■ WORK REQUIRED: In the entries below, find the line with "results else results)" and the line with "before_calls (match records with"; give again those lines and every line between them, exactly.

Start of MATERIAL SHOWN

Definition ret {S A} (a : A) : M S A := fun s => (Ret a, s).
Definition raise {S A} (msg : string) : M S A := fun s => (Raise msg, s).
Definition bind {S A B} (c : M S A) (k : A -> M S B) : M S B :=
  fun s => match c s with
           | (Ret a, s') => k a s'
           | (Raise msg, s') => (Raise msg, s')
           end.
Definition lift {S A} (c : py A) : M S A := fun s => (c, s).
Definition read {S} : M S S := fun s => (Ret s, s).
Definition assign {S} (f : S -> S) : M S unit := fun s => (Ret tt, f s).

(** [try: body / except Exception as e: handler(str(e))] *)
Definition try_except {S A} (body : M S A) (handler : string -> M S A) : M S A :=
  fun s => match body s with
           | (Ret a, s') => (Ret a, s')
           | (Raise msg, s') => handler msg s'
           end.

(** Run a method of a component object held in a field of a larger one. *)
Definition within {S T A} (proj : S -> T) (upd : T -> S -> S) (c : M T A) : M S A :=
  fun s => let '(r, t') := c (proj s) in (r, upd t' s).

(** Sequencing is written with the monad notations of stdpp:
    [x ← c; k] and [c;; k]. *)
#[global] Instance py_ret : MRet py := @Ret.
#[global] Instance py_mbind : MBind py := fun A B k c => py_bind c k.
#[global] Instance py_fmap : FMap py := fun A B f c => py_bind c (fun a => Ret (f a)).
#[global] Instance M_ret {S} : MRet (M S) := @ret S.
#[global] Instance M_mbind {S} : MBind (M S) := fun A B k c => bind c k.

End of MATERIAL SHOWN
Start of MATERIAL SHOWN

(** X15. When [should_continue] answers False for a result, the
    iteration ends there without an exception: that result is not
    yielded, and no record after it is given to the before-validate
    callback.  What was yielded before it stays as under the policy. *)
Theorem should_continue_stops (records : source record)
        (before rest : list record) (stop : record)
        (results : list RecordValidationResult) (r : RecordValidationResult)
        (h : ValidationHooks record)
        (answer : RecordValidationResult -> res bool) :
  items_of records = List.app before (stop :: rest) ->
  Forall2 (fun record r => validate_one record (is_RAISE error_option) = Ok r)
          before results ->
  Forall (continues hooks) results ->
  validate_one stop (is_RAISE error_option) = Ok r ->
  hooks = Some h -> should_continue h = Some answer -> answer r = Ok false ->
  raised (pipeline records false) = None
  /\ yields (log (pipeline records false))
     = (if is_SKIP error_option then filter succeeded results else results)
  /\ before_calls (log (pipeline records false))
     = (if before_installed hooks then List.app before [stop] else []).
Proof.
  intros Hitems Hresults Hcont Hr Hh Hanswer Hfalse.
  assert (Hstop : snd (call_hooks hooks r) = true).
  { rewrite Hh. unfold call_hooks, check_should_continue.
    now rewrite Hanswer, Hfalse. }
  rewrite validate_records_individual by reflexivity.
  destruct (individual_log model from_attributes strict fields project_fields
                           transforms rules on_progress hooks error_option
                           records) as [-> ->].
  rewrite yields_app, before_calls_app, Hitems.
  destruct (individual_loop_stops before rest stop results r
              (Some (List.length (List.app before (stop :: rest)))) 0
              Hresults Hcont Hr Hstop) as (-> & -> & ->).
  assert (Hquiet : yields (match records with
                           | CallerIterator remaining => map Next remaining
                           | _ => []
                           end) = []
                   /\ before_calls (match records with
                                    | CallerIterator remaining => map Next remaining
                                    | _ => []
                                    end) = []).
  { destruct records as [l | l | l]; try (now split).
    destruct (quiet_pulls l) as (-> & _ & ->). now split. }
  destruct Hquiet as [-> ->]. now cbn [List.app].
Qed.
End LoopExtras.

End of MATERIAL SHOWN

■ RESPONSE TO THE TASK:
     = (if is_SKIP error_option then filter succeeded results else results)
  /\ before_calls (log (pipeline records false))
     = (if before_installed hooks then List.app before [stop] else []).
Proof.
  intros Hitems Hresults Hcont Hr Hh Hanswer Hfalse.
  assert (Hstop : snd (call_hooks hooks r) = true).
  { rewrite Hh. unfold call_hooks, check_should_continue.
    now rewrite Hanswer, Hfalse. }
  rewrite validate_records_individual by reflexivity.
  destruct (individual_log model from_attributes strict fields project_fields
                           transforms rules on_progress hooks error_option
                           records) as [-> ->].
  rewrite yields_app, before_calls_app, Hitems.
  destruct (individual_loop_stops before rest stop results r
              (Some (List.length (List.app before (stop :: rest)))) 0
              Hresults Hcont Hr Hstop) as (-> & -> & ->).
  assert (Hquiet : yields (match records with
                           | CallerIterator remaining => map Next remaining
                           | _ => []
                           end) = []
                   /\ before_calls (match records with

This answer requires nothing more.